Content starts

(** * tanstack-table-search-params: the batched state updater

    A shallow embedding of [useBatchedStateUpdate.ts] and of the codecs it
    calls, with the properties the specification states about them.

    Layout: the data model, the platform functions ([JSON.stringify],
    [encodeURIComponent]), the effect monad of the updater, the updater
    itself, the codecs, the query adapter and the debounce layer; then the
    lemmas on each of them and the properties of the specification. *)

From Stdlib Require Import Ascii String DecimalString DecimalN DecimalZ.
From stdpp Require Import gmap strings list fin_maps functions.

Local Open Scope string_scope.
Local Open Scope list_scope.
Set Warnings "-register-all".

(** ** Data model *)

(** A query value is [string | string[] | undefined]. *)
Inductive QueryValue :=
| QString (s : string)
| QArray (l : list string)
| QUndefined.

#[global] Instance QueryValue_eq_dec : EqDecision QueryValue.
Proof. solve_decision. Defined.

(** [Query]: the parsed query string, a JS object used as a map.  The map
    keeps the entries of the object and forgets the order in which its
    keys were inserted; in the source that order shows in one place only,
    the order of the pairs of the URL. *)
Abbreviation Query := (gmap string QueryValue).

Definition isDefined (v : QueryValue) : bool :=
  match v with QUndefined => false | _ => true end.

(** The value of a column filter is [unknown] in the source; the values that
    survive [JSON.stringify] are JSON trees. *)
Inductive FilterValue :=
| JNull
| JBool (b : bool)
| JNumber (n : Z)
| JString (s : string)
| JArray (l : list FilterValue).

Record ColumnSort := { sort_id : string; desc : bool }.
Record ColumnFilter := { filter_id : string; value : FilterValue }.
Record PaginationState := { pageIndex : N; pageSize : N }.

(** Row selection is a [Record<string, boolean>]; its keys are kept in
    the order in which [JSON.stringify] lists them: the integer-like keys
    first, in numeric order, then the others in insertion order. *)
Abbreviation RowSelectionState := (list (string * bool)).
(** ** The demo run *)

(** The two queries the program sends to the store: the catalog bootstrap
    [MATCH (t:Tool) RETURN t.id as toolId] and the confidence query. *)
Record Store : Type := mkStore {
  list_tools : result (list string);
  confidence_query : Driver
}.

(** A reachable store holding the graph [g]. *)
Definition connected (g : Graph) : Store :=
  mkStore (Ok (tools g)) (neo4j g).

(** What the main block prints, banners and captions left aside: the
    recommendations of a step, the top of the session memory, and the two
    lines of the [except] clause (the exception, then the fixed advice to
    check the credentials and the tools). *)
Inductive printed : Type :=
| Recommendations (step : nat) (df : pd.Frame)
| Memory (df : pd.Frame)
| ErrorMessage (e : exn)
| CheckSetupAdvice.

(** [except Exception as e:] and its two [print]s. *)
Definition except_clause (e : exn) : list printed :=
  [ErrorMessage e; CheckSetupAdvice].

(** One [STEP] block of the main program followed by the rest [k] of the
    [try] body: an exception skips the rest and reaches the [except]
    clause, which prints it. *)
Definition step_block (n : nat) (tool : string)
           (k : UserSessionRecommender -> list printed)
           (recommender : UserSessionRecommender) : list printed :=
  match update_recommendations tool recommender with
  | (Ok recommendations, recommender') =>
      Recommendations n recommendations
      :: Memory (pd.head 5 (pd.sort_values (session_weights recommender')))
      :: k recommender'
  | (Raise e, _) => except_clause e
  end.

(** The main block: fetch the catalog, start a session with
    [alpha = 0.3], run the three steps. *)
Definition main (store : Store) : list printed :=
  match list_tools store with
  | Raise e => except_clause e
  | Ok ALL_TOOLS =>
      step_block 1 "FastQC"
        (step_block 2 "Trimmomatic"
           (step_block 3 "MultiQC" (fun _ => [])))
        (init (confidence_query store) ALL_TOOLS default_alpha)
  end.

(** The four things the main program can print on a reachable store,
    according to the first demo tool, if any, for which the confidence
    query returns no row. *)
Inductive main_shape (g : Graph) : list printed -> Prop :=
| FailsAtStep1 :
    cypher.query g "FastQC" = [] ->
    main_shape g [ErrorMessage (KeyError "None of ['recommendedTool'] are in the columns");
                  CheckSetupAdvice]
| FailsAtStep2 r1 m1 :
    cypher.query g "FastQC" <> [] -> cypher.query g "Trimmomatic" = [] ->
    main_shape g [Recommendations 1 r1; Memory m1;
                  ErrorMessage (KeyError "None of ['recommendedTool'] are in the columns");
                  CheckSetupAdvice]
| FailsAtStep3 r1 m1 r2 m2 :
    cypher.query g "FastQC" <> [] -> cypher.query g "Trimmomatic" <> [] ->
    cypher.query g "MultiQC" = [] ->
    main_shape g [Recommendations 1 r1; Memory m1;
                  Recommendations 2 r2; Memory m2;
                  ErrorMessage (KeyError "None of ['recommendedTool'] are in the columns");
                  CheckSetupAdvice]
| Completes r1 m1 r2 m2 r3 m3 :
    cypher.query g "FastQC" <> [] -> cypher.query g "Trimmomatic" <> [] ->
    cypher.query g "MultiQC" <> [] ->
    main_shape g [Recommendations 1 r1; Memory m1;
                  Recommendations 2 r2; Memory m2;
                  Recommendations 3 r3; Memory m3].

Content ends

▶ **Assigned task**: Lines of the material that contain the word "FilterValue" are to be gathered.

▶ **Answer to the exercise**:
Inductive FilterValue :=
| JArray (l : list FilterValue).
Record ColumnFilter := { filter_id : string; value : FilterValue }.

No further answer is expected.